Supplied records:

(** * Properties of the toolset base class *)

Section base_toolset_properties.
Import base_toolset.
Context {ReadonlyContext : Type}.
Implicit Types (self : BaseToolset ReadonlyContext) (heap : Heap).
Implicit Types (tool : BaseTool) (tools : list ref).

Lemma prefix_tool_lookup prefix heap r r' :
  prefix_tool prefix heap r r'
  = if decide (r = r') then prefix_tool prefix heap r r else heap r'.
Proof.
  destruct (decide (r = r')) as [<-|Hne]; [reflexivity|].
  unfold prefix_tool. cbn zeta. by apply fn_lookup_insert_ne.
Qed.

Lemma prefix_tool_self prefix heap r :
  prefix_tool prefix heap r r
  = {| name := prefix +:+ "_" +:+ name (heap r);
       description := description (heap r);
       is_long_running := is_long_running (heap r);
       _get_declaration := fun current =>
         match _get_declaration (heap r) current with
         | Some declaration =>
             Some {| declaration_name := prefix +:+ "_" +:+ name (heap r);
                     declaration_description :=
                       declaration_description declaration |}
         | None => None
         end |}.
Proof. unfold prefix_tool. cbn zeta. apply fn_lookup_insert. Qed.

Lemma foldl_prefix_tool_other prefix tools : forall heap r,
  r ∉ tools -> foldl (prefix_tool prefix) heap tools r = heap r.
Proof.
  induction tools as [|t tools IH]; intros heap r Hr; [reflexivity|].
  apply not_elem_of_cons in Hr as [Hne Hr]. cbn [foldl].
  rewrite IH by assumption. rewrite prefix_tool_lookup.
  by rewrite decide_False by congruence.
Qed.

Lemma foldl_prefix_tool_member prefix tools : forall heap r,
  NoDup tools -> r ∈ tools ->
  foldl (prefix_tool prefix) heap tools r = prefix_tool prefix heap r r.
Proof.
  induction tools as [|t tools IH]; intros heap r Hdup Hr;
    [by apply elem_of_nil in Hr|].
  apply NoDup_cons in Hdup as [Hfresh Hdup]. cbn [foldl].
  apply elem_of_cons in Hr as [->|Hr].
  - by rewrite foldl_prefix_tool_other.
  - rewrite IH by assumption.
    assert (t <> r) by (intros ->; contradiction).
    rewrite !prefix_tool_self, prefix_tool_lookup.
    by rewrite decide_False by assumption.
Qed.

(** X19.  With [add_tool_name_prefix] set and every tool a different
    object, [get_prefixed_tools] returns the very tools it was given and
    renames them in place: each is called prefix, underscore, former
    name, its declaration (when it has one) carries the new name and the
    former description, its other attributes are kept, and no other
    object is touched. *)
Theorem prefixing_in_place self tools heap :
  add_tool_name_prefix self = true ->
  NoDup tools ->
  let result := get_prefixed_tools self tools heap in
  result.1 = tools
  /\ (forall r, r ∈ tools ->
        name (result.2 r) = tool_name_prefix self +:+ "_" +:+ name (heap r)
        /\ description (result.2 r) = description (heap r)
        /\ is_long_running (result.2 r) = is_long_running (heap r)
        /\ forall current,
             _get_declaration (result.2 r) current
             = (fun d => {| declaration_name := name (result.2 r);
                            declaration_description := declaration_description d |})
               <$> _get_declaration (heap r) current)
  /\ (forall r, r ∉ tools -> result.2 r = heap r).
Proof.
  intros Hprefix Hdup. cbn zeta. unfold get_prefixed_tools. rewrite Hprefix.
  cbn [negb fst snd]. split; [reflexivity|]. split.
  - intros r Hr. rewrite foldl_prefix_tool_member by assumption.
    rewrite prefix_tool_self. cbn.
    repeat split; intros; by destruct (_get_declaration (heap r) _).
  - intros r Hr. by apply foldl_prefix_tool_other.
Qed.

---

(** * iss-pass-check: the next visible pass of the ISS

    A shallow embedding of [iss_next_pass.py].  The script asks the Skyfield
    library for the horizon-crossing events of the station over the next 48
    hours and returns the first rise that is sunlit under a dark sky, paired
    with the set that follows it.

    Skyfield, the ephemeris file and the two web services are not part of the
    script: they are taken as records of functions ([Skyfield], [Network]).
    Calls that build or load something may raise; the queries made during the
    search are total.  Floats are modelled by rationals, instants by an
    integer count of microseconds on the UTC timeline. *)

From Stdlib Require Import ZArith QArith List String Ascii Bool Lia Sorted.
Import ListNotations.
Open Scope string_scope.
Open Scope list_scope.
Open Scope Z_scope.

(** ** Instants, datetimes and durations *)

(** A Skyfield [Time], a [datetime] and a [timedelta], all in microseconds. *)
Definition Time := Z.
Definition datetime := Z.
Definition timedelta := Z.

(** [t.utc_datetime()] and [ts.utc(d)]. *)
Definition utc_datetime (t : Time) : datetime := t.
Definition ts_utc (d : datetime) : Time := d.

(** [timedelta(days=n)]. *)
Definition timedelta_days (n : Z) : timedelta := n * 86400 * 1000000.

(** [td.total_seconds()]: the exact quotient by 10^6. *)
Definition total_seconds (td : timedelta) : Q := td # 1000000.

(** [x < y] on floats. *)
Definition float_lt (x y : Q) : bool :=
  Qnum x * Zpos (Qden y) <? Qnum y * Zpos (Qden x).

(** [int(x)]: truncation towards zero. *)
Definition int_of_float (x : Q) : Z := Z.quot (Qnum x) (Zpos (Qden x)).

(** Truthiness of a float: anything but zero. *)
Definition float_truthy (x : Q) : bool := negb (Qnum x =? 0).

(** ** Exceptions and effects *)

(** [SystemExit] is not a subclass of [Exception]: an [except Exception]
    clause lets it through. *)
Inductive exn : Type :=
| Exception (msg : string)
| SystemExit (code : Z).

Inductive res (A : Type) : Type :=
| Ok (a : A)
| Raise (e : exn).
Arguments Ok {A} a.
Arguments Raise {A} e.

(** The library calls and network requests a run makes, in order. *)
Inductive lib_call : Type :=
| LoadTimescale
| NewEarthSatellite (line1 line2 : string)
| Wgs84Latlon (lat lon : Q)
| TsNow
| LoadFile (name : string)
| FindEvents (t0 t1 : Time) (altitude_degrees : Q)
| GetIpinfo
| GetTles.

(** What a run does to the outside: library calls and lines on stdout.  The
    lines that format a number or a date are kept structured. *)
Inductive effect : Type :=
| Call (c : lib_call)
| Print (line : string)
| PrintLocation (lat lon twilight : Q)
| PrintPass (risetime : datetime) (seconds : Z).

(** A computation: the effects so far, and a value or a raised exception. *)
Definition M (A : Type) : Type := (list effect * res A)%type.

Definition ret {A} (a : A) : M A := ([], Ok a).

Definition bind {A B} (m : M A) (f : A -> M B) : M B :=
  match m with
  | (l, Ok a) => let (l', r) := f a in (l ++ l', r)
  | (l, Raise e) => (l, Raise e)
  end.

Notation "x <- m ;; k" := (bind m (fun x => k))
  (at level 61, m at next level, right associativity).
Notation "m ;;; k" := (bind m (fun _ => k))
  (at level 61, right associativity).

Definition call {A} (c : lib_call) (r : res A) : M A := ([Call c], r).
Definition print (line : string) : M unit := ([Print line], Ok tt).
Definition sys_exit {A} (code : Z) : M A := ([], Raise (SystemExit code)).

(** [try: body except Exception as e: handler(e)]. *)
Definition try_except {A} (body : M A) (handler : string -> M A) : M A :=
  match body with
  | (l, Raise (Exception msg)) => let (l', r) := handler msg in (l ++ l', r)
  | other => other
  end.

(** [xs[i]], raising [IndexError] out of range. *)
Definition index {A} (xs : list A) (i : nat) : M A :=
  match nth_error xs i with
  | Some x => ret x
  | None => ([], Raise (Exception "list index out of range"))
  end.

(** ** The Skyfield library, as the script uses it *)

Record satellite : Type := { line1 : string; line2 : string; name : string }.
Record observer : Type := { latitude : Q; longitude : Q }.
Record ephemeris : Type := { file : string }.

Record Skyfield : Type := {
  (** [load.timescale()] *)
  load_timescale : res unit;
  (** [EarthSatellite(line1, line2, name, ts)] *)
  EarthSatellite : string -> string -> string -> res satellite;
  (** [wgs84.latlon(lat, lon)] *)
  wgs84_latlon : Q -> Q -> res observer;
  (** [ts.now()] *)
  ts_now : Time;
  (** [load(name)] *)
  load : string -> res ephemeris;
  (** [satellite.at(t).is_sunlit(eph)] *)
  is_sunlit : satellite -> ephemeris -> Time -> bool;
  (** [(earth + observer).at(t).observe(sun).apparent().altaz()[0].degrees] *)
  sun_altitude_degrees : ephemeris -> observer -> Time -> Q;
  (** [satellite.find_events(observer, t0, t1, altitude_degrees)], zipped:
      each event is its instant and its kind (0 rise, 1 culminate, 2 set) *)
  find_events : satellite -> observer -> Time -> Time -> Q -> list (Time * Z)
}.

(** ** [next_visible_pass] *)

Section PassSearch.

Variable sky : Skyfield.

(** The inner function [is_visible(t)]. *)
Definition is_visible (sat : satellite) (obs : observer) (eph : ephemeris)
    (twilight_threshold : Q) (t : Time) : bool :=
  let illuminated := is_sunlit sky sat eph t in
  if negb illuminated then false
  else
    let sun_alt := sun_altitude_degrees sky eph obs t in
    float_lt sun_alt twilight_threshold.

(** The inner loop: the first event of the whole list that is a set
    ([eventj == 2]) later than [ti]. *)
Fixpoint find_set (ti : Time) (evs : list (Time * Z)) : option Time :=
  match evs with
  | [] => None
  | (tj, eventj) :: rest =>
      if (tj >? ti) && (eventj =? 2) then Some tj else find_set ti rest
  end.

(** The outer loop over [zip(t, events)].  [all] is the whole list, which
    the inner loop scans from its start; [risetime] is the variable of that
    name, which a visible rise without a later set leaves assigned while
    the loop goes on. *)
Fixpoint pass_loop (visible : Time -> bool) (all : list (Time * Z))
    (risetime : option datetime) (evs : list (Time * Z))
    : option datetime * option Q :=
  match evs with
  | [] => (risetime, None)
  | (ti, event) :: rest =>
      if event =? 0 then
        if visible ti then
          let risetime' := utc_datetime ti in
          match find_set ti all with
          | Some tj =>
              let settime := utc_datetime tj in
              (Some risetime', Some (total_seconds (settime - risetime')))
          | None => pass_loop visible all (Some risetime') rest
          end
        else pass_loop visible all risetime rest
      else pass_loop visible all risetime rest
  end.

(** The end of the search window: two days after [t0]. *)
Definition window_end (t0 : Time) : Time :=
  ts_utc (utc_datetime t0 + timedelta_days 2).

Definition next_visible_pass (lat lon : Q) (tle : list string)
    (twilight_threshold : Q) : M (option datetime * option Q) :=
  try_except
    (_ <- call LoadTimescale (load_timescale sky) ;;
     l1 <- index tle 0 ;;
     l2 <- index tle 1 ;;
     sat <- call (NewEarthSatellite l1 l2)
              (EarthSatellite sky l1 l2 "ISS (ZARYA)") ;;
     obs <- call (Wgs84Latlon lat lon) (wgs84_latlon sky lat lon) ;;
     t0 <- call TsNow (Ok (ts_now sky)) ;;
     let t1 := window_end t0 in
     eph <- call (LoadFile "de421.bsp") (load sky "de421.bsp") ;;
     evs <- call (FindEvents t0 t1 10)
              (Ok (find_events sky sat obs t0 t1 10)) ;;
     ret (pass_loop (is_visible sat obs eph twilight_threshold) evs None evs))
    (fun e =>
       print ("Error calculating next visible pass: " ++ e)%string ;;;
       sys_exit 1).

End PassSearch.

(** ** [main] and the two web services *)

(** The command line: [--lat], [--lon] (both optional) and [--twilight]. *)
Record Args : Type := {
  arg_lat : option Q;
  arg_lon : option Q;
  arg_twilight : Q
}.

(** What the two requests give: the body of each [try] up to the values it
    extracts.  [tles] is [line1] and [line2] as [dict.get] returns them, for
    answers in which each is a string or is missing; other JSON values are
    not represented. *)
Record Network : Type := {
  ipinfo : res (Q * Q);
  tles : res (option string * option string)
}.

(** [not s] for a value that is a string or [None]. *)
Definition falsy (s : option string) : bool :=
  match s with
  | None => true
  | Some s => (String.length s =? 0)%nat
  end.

--

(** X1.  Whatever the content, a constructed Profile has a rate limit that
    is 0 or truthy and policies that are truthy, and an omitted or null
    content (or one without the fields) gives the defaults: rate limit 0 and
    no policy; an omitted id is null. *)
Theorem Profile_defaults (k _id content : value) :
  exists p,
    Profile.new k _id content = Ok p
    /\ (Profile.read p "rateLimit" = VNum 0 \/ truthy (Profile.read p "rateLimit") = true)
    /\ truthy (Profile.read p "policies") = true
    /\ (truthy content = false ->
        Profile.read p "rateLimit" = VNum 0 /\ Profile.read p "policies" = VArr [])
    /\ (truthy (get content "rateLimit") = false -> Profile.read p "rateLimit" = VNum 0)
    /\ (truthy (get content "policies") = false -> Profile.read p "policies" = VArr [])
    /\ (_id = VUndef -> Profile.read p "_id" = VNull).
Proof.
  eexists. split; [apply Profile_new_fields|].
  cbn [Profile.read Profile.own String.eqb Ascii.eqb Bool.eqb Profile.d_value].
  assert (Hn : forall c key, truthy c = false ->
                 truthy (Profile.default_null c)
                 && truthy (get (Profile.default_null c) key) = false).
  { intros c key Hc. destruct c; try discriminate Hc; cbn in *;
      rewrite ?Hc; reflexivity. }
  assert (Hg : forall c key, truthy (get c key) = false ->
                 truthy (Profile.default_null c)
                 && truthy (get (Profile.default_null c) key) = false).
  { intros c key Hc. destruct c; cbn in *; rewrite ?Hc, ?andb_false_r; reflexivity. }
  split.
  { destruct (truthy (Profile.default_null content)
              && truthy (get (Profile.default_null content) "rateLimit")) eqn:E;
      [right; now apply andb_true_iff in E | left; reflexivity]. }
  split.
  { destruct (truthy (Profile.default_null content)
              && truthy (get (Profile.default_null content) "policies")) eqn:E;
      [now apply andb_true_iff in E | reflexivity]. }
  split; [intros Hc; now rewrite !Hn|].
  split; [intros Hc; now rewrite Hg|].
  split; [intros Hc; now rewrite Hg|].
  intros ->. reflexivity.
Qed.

Task statement:
Your task is to show every line of the listing above containing "inner".

Answer for the task:
(** The inner function [is_visible(t)]. *)
(** The inner loop: the first event of the whole list that is a set
    the inner loop scans from its start; [risetime] is the variable of that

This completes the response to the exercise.